▶ _Task item_: Collect all lines containing the word "pose" from the data.

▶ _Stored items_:
▽
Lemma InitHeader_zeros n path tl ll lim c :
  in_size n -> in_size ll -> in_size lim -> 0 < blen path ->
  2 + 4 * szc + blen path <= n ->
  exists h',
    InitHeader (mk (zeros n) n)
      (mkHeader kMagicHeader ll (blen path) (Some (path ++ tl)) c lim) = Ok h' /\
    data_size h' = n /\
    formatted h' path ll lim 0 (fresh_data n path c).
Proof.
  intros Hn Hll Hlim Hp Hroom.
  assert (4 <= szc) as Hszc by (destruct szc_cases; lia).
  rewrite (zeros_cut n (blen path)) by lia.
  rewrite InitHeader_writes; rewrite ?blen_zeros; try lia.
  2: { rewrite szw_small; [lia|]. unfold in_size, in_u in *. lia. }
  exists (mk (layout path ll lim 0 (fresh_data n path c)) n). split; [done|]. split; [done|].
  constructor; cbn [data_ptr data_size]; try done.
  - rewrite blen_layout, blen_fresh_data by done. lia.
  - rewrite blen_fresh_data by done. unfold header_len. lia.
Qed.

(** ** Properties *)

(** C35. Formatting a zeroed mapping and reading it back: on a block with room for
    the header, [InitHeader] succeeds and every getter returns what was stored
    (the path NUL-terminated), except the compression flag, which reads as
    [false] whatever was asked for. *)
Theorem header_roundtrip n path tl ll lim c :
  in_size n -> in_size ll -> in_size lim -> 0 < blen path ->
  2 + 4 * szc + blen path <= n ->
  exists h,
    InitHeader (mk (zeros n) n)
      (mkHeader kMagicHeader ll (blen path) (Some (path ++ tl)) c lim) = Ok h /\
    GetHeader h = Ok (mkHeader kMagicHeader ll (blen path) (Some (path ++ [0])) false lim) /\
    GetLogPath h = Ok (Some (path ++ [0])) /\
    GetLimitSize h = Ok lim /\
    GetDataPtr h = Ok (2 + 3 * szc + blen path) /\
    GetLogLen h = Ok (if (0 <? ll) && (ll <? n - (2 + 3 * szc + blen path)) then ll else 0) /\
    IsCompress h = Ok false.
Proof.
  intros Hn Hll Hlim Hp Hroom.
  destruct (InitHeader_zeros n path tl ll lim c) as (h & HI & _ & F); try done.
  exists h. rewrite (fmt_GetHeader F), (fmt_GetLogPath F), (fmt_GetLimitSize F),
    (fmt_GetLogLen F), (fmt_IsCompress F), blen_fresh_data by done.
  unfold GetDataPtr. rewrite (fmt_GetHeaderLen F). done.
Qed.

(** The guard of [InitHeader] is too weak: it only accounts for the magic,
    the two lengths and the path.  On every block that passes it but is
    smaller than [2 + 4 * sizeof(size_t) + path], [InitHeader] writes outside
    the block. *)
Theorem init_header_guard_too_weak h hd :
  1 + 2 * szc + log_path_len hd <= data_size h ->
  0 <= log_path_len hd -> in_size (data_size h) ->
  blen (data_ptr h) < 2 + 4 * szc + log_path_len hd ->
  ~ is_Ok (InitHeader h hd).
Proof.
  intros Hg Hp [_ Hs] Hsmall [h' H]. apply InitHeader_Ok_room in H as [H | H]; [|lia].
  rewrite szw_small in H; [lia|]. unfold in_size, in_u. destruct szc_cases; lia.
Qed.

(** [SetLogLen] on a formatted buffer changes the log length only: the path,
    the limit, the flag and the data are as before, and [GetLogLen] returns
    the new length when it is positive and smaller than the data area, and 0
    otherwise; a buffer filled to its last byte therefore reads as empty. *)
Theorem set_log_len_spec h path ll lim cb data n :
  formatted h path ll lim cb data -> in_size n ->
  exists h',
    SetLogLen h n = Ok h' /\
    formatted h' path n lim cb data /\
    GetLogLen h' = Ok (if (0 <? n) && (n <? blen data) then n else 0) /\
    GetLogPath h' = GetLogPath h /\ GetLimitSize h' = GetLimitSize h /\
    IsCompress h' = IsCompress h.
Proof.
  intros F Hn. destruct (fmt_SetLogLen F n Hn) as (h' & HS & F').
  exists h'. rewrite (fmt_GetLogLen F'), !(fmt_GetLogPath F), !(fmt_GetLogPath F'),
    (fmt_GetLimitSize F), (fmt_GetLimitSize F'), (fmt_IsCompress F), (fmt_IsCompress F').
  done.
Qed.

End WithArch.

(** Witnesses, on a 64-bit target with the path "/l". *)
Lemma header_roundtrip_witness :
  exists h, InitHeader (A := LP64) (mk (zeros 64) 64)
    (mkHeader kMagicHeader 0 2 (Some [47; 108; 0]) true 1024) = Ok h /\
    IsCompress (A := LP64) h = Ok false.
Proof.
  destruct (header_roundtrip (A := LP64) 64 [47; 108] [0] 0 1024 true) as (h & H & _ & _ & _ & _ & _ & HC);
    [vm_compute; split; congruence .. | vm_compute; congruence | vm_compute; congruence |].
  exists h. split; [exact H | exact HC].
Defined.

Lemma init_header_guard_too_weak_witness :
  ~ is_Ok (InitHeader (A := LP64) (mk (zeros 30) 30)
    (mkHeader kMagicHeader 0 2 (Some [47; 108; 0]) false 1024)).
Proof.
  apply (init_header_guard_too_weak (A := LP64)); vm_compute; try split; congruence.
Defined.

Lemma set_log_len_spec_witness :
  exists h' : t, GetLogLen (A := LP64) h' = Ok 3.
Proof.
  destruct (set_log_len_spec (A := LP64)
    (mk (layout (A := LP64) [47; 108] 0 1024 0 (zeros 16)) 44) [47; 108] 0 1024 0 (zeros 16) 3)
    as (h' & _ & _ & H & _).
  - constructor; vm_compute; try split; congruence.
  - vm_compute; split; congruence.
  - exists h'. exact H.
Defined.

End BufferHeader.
△
▽
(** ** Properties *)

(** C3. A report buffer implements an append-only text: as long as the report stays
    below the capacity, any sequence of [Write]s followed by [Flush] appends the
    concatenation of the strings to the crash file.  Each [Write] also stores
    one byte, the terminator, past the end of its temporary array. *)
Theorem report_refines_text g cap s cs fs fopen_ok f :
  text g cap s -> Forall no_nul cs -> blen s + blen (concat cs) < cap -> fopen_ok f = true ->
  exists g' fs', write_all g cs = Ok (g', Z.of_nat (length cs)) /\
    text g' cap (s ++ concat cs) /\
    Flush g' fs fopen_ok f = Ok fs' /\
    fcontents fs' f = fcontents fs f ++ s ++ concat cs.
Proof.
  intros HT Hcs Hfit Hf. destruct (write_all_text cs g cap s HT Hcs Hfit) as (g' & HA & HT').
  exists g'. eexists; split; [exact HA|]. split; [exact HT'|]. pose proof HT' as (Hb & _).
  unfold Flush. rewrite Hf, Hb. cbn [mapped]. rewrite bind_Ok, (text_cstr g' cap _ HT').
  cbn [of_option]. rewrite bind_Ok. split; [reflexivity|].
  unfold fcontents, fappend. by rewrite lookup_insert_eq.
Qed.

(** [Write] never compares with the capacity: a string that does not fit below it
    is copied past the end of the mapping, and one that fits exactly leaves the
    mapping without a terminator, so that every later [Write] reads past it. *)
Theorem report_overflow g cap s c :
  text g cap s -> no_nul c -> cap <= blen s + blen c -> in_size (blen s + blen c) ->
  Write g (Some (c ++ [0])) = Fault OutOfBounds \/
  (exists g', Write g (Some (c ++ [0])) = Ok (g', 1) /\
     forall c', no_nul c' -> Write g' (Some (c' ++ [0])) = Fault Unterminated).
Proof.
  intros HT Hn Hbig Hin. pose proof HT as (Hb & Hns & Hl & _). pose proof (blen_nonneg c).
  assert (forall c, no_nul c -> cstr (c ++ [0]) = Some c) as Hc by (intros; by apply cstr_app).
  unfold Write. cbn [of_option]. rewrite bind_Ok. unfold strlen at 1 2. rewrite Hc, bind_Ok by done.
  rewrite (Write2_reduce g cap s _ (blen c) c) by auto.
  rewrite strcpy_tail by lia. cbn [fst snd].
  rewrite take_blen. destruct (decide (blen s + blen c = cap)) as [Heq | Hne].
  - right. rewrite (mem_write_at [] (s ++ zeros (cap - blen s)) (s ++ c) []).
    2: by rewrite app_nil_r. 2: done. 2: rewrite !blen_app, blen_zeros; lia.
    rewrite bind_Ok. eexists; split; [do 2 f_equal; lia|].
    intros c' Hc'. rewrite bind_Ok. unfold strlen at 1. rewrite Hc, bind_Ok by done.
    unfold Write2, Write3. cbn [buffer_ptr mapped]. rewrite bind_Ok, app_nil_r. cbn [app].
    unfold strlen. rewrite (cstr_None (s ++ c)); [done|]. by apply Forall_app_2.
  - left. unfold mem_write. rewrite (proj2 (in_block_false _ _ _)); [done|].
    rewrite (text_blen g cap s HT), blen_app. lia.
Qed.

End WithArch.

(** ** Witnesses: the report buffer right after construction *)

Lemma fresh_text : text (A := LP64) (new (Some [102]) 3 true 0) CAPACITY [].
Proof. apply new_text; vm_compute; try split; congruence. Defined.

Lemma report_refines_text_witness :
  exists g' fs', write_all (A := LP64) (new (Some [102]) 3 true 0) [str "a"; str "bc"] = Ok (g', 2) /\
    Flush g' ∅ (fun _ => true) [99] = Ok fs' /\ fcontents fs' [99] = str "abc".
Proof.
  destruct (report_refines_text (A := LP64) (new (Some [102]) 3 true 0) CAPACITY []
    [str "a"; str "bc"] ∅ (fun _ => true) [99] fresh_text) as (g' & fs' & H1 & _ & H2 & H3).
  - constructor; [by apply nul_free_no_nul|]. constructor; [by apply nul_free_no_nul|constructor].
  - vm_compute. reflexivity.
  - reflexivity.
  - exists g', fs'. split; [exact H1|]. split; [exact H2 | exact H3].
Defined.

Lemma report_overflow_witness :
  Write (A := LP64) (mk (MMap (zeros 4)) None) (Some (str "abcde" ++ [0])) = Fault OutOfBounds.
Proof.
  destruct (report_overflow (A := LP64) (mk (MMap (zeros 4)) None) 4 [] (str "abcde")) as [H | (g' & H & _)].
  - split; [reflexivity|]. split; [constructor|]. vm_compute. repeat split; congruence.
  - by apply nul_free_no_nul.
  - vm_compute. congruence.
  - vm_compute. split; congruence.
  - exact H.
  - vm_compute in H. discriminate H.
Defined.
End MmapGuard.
△
▶ _Answer to the problem_:
  exists g'. eexists; split; [exact HA|]. split; [exact HT'|]. pose proof HT' as (Hb & _).
  intros HT Hn Hbig Hin. pose proof HT as (Hb & Hns & Hl & _). pose proof (blen_nonneg c).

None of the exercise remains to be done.